I working on the following exercise:
Suppose I have a linear program of the form
$$ \begin{matrix} \max c^T x \\ Ax \le b \end{matrix}$$
Whereas $Ax \le b$ doesn't contain any redundant constraints, the polyhedron it specifies is bounded and the dimension of the polyhedron is maximal for the ambient space.
Then suppose we look at each individual $A_i^T x \le b_i $ in this polyhedra, then the constraint $A_j$ such that $ c^T \cdot \frac{A_j}{||A_j||}$ is maximal over all $c^T \cdot \frac{A_i}{||A_i||}$, is TIGHT for the optimal solution to the linear programming problem.
My work:
This can be restated as:
The constraint $A_j$ such that $ \frac{c^T}{||c^T||} \cdot \frac{A_j}{||A_j||}$ is maximal over all $\frac{c^T}{||c^T||} \cdot \frac{A_i}{||A_i||}$, is TIGHT for the optimal solution to the linear programming problem.

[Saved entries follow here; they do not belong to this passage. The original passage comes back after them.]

(* ===== verification/WaitFacts.v ===== *)
(** wait and exit (kernel/proc.c): a parent collects its child, and the
    memory of the child is free again. *)
From S2P Require Import Prelude Types Spinlock Sched Cstring Inode Kalloc File Vm Proc KallocFacts VmFacts ProcFacts VmSpace VmFree VmCopy ForkFacts.
Import Spinlock Sched Cstring Inode Kalloc File Vm Proc KallocFacts VmFacts ProcFacts VmSpace VmFree VmCopy ForkFacts.

Module WaitFacts.

#[local] Opaque memset memmove store32 load32.

Section Facts.
Context `{Image}.
Hypothesis kern_above : KERNBASE < kern_end.

(** ** Collecting a child *)

Definition zombie_of (c : nat) (x : proc) : Prop := x.(parent) = Some c /\ x.(state) = ZOMBIE.

#[local] Instance zombie_of_dec c x : Decision (zombie_of c x).
Proof. unfold zombie_of. apply _. Defined.

(** The slot of a child that has been collected. *)
Definition vacated (x : proc) : proc :=
  set_killed false (set_name (<[0%nat := 0]> x.(name)) (set_parent None (set_pid 0 (set_state UNUSED (set_kstack 0 x))))).

(** A child whose pages can be freed: its address space and, apart from it,
    its kernel stack. *)
Record disposable (s : kstate) (l : list Z) (x : proc) : Prop := {
  di_space : backed s l x.(pgdir) x.(sz);
  di_stack : page_ok x.(kstack) /\ (x.(kstack) ∉ l) /\ ~ part s.(mem) x.(pgdir) x.(sz) x.(kstack)
}.

(** The state once child [x] of slot [i] is collected. *)
Record collected (s : kstate) (l : list Z) (i : nat) (x : proc) (s' : kstate) (l' : list Z) : Prop := {
  co_procs : s'.(procs) = <[i := vacated x]> s.(procs);
  co_free : free_pages s' l';
  co_pages : forall q, q ∈ l' <-> q = x.(kstack) \/ part s.(mem) x.(pgdir) x.(sz) q \/ q ∈ l;
  co_frame : forall q k, page_ok q -> q ∉ l' -> 0 <= k < KPAGE -> s'.(mem) (q + k) = s.(mem) (q + k);
  co_rest : exists P m fl, s' = set_procs P (set_mem m (set_freelist fl s))
}.

Lemma free_pages_locked lk s l : lk <> kmem_lock -> free_pages s l -> free_pages (with_lock lk s) l.
Proof.
  intros Hne (Hc & Hn & Hq & Hl). split_and!; [done|done|by apply quiet_with_lock|]. simpl. set_solver.
Qed.

Lemma reap_run s l i x env : calm s -> disposable s l x -> s.(procs) !! i = Some x ->
  exists s' l', reap i (with_lock ptable_lock s) env = Ok x.(pid) s' env /\ collected s l i x s' l'.
Proof.
  intros (Hq & Hpl & Hn) [Hb (Hks & Hkl & Hkp)] Hi. pose proof (sp_free _ _ _ (bk_space _ _ _ _ Hb)) as Hf.
  pose proof (lookup_lt_Some _ _ _ Hi) as Hlen. set (s0 := with_lock ptable_lock s).
  assert (Hf0 : free_pages s0 l) by (by apply free_pages_locked).
  unfold reap. mstep (get_proc_eq i x s0 env Hi).
  destruct (page_freed_run s0 l x.(kstack) env Hf0 Hks Hkl) as (Ek & Hf1 & Hfr1). mstep Ek. rewrite bind_modify.
  set (s1 := upd_proc i (set_kstack 0) (page_freed s0 x.(kstack))).
  assert (Hb1 : backed s1 (x.(kstack) :: l) x.(pgdir) x.(sz) /\ (forall q, part s1.(mem) x.(pgdir) x.(sz) q <-> part s.(mem) x.(pgdir) x.(sz) q)).
  { destruct (backed_move s s1 l (x.(kstack) :: l) x.(pgdir) x.(sz) Hb Hf1) as (M1 & _ & M3 & _); [|intros q k Hq' Hk|done].
    - intros q Hq' Hn' [->|?]%elem_of_cons; done.
    - apply Hfr1; [by apply (bk_pages _ _ _ _ Hb)|by intros ->|done]. }
  destruct Hb1 as [Hb1 Hp1]. destruct (freevm_run kern_above x.(pgdir) x.(sz) s1 _ env Hb1) as (s2 & l2 & Ev & Hf2 & Hl2 & Hfr2 & m & fl & E2).
  mstep Ev. rewrite !bind_modify.
  set (s3 := upd_proc i (set_killed false) _).
  assert (Hk3 : s3.(kcpu) = (with_lock ptable_lock s).(kcpu)) by (unfold s3, upd_proc; simpl; by rewrite E2).
  mstep (release_quiet ptable_lock s s3 env Hq Hpl Hk3).
  assert (Hf3 : free_pages (set_kcpu s.(kcpu) s3) l2).
  { destruct Hf2 as (? & ? & _). destruct Hf as (_ & _ & _ & ?). split_and!; [|done|done|done]. done. }
  exists (set_kcpu s.(kcpu) s3), l2. split; [done|]. constructor.
  - unfold s3, upd_proc. simpl. rewrite E2. unfold s1, upd_proc. simpl. rewrite !list_alter_alter_eq.
    rewrite list_insert_alter. apply list_alter_ext; [|done]. intros y Hy. simpl. rewrite Hi in Hy. by injection Hy as <-.
  - done.
  - intros q. rewrite Hl2, Hp1, elem_of_cons. tauto.
  - intros q k Hq' Hn' Hk. change (mem (set_kcpu (kcpu s) s3)) with s2.(mem). rewrite Hfr2 by done.
    apply Hfr1; [done| |done]. intros ->. apply Hn', Hl2. right. left.
  - eexists _, m, fl. unfold s3, upd_proc. rewrite E2. unfold s1, upd_proc. by destruct s.
Qed.

(** ** wait *)

Definition try_child (c i : nat) : K (option Z) :=
  x <- get_proc i ;;
  if is_child c x && bool_decide (x.(state) = ZOMBIE) then
    pid <- reap i ;;
    ret (Some pid)
  else ret None.

Lemma not_zombie c i x s env : s.(procs) !! i = Some x -> ~ zombie_of c x -> try_child c i s env = Ok None s env.
Proof.
  intros Hi Hz. unfold try_child. mstep (get_proc_eq i x s env Hi). unfold is_child.
  destruct (bool_decide_reflect (x.(parent) = Some c)); [|done]. rewrite bool_decide_eq_false_2; [done|]. intros ?. by apply Hz.
Qed.

(** The scan of the process table. *)
Lemma scan_children c s env : length s.(procs) = NPROC ->
  mfind (seq 0 NPROC) (try_child c) s env =
    match list_find (zombie_of c) s.(procs) with
    | None => Ok None s env
    | Some (i, x) => (pid <- reap i ;; ret (Some pid)) s env
    end.
Proof.
  intros Hn. destruct (list_find _ _) as [[i x]|] eqn:E.
  - apply list_find_Some in E as (Hi & [Hp Hz] & Hmin). pose proof (lookup_lt_Some _ _ _ Hi) as Hlt. rewrite Hn in Hlt.
    replace NPROC with (i + S (NPROC - S i))%nat by lia. rewrite seq_app. rewrite mfind_skip.
    + cbn [seq mfind]. rewrite Nat.add_0_l. unfold try_child at 1. rewrite bind_assoc. mstep (get_proc_eq i x s env Hi).
      unfold is_child. rewrite !bool_decide_eq_true_2 by done. cbn [andb]. rewrite bind_assoc.
      apply bind_ext. intros pid s' env'. by rewrite bind_ret.
    + intros j [_ Hj]%elem_of_seq. destruct (lookup_lt_is_Some_2 s.(procs) j ltac:(lia)) as [y Hy]. apply (not_zombie c j y); [done|]. by apply (Hmin j).
  - apply list_find_None in E. rewrite Forall_forall in E. rewrite <- (app_nil_r (seq 0 NPROC)), mfind_skip; [done|].
    intros j [_ Hj]%elem_of_seq. destruct (lookup_lt_is_Some_2 s.(procs) j ltac:(lia)) as [y Hy]. apply (not_zombie c j y); [done|].
    apply E. by eapply list_elem_of_lookup_2.
Qed.

Definition wait_body (c : nat) : K (option Z) :=
  o <- mfind (seq 0 NPROC) (try_child c) ;;
  match o with
  | Some pid => ret (Some pid)
  | None =>
      havekids <- gets (fun s => existsb (is_child c) s.(procs)) ;;
      p <- get_proc c ;;
      if negb havekids || p.(killed) then
        release ptable_lock ;;;
        ret (Some (-1))
      else
        sleep (chan_proc c) ptable_lock ;;;
        ret None
  end.

Lemma wait_eq c s env : calm s -> s.(curproc) = Some c ->
  wait s env = mloop (S (length env)) (wait_body c) (with_lock ptable_lock s) env.
Proof.
  intros (Hq & Hl & _) Hc. unfold wait, cur. rewrite bind_assoc, bind_gets, Hc. cbn [deref]. rewrite bind_ret.
  mstep (acquire_quiet ptable_lock s env Hq Hl). done.
Qed.

(** The parent as it sleeps in wait. *)
Definition waiting (c : nat) (s : kstate) : kstate :=
  upd_proc c (set_state SLEEPING) (upd_proc c (set_chan (Some (chan_proc c))) (with_lock ptable_lock s)).

Lemma wait_sleep c p s f env : s.(kcpu) = zero_cpu -> s.(curproc) = Some c -> s.(procs) !! c = Some p ->
  (f (waiting c s)).(kcpu) = (waiting c s).(kcpu) -> (f (waiting c s)).(curproc) = Some c ->
  sleep (chan_proc c) ptable_lock (with_lock ptable_lock s) (f :: env) =
    Ok tt (upd_proc c (set_chan None) (f (waiting c s))) env.
Proof.
  intros Hk Hc Hp F1 F2. unfold sleep. rewrite bind_gets. change (curproc (with_lock ptable_lock s)) with s.(curproc). rewrite Hc.
  assert (Hwk : (waiting c s).(kcpu) = Mkcpu false 1 false {[ptable_lock]}).
  { unfold waiting, upd_proc, with_lock, upd_cpu. simpl. rewrite Hk. simpl. done. }
  rewrite bool_decide_eq_false_2 by (by intros ?). cbn [when]. rewrite bind_ret, !bind_modify. fold (waiting c s).
  assert (Hw : (waiting c s).(procs) !! c = Some (set_state SLEEPING (set_chan (Some (chan_proc c)) p))).
  { unfold waiting, upd_proc. simpl. by rewrite !list_lookup_alter_eq, Hp. }
  mstep (sched_eq c _ (waiting c s) f env Hwk Hc Hw ltac:(done)).
  replace (upd_cpu (set_intena false) (f (waiting c s))) with (f (waiting c s))
    by (unfold upd_cpu; rewrite F1, Hwk; simpl; symmetry; apply set_kcpu_id; by rewrite F1).
  unfold cur. rewrite bind_assoc, bind_gets, F2. cbn [deref]. by rewrite bind_ret, bind_modify.
Qed.

(** C25: wait. If a child is a zombie, wait returns the pid of the first one,
    with the child's slot free and exactly its stack and the pages of its
    address space back on the free list. Without children, or when the
    caller has been killed, it fails. Otherwise it sleeps on the caller,
    with only the process table locked, and when it is scheduled again it
    behaves as a new call. *)
Theorem wait_collects s c p env : calm s -> s.(kcpu) = zero_cpu -> s.(curproc) = Some c -> s.(procs) !! c = Some p ->
  match list_find (zombie_of c) s.(procs) with
  | Some (i, x) => forall l, disposable s l x -> exists s' l', wait s env = Ok x.(pid) s' env /\ collected s l i x s' l'
  | None =>
      if existsb (is_child c) s.(procs) && negb p.(killed) then
        forall f env', env = f :: env' ->
          (f (waiting c s)).(kcpu) = (waiting c s).(kcpu) -> (f (waiting c s)).(curproc) = Some c ->
          length (f (waiting c s)).(procs) = NPROC ->
          wait s env = wait (set_kcpu s.(kcpu) (upd_proc c (set_chan None) (f (waiting c s)))) env'
      else wait s env = Ok (-1) s env
  end.
Proof.
  intros Hcalm Hk Hc Hp. pose proof Hcalm as (Hq & Hl & Hn). rewrite (wait_eq c s env Hcalm Hc).
  pose proof (scan_children c (with_lock ptable_lock s) env Hn) as Hscan. change (procs (with_lock ptable_lock s)) with s.(procs) in Hscan.
  cbn [mloop]. destruct (list_find (zombie_of c) s.(procs)) as [[i x]|] eqn:E.
  - intros l Hd. apply list_find_Some in E as (Hi & _).
    destruct (reap_run s l i x env Hcalm Hd Hi) as (s' & l' & Er & Hco). exists s', l'. split; [|done].
    assert (Hbody : wait_body c (with_lock ptable_lock s) env = Ok (Some x.(pid)) s' env); [|by mstep Hbody].
    unfold wait_body. setoid_rewrite (bind_ok _ _ _ env (Some x.(pid)) s' env); [done|]. rewrite Hscan. by mstep Er.
  - assert (Hbody : wait_body c (with_lock ptable_lock s) env =
      (if negb (existsb (is_child c) s.(procs)) || p.(killed) then release ptable_lock ;;; ret (Some (-1))
       else sleep (chan_proc c) ptable_lock ;;; ret None) (with_lock ptable_lock s) env).
    { unfold wait_body. mstep Hscan. rewrite bind_gets. mstep (get_proc_eq c p (with_lock ptable_lock s) env Hp). done. }
    destruct (existsb (is_child c) s.(procs)) eqn:Ek, p.(killed) eqn:Ekl; cbn [negb orb andb] in Hbody |- *.
    2: { intros f env' -> F1 F2 F3. revert Hbody. mstep (wait_sleep c p s f env' Hk Hc Hp F1 F2). intros Hbody. mstep Hbody.
         set (s2 := upd_proc c (set_chan None) (f (waiting c s))).
         assert (Hcalm2 : calm (set_kcpu s.(kcpu) s2)).
         { unfold calm, quiet. change (kcpu (set_kcpu (kcpu s) s2)) with (kcpu s). rewrite Hk. split_and!; [done|done|done|apply not_elem_of_empty|].
           unfold s2, upd_proc. simpl. by rewrite length_alter. }
         rewrite (wait_eq c (set_kcpu s.(kcpu) s2) env' Hcalm2 F2). f_equal.
         assert (Hk2 : s2.(kcpu) = (with_lock ptable_lock s).(kcpu)) by exact F1.
         clear Hbody Hcalm2. clearbody s2. destruct s2. simpl in Hk2. subst. done. }
    all: revert Hbody; mstep (release_quiet ptable_lock s (with_lock ptable_lock s) env Hq Hl eq_refl); intros Hbody; mstep Hbody;
      unfold ret; f_equal; by destruct s.
Qed.

End Facts.

(** ** A witness: a parent and its zombie child *)

#[local] Existing Instance demo_image.

Definition demo_zombie : proc :=
  Mkproc 4096 (demo_page 7) (demo_page 8) ZOMBIE 2 (Some 0%nat) 0 0 None false (replicate NOFILE None) None (replicate 16 0).

(** A state in which process 0 runs and its child has ended. *)
Definition lingering (x : kstate) : kstate :=
  set_curproc (Some 0%nat) (set_procs (zero_proc :: demo_zombie :: replicate (NPROC - 2) zero_proc) x).

Lemma lingering_zombie x : list_find (zombie_of 0) (lingering x).(procs) = Some (1%nat, demo_zombie).
Proof. reflexivity. Qed.

Lemma lingering_kcpu x : (lingering x).(kcpu) = x.(kcpu).
Proof. reflexivity. Qed.

Lemma lingering_cur x : (lingering x).(curproc) = Some 0%nat /\ (lingering x).(procs) !! 0%nat = Some zero_proc.
Proof. done. Qed.

Lemma lingering_calm x : x.(kcpu) = zero_cpu -> calm (lingering x).
Proof. intros Hk. unfold calm, quiet. rewrite lingering_kcpu, Hk. split_and!; [done|done|done|apply not_elem_of_empty|done]. Qed.

Lemma lingering_disposable x l : backed x l (demo_page 7) 4096 -> l ⊆ demo_list 6 ->
  (forall q, part x.(mem) (demo_page 7) 4096 q -> q ∈ demo_list 7) -> disposable (lingering x) l demo_zombie.
Proof.
  intros Hb Hl Hpt. destruct demo_page_8 as [Hp8 Hn8].
  constructor; [by apply (backed_same x)|]. split_and?; [done|intros Hx%Hl; apply Hn8; by right|by intros ?%Hpt].
Qed.

Lemma demo_parent_idle : demo_parent.(kcpu) = zero_cpu.
Proof.
  destruct demo_parent_backed as (_ & _ & _ & _ & m & fl & E). destruct (demo_free_same 7) as [Hk _].
  revert E Hk. generalize (demo_free 7) as z. generalize demo_parent as y. intros y z -> Hk. exact Hk.
Qed.

Lemma wait_collects_witness : exists l s' l',
  wait (lingering demo_parent) [] = Ok 2 s' [] /\ collected (lingering demo_parent) l 1 demo_zombie s' l'.
Proof.
  destruct demo_parent_backed as (l & Hb & Hl & Hpt & _). exists l.
  pose proof (wait_collects ltac:(vm_compute; done) (lingering demo_parent) 0 zero_proc [] (lingering_calm _ demo_parent_idle)
    (eq_trans (lingering_kcpu _) demo_parent_idle) (proj1 (lingering_cur _)) (proj2 (lingering_cur _))) as Hw.
  rewrite lingering_zombie in Hw. exact (Hw l (lingering_disposable _ l Hb Hl Hpt)).
Defined.

End WaitFacts.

From here by inspection if $\frac{A_i}{||A_i||} = \frac{c^T}{||c^T||}$ then this is maximal (namely 1) and its obvious that the optimal solution to $\max c^T$ will be tight for the constraints $c^Tx \le k$ if the latter constraint isn't redundant. So it's sort of intuitive why this must be true.
So now a fixed idea of attack:
Suppose there exists a point $p$ on the polyhedra that this constraint is not tight for. Then we need to show there exists another point for which this constraint is tight, that has higher (or equal) objective value.
The challenge here is that if I simply say consider a point $q$ where the constraint it is tight, I can only reason that
$$ q = p + X$$
where $X$ is non-zero in the signed direction normal to the constraint
thus $$c^Tq = c^Tp + c^TX$$
But is $c^TX \ge 0$? I'm not sure how to show this.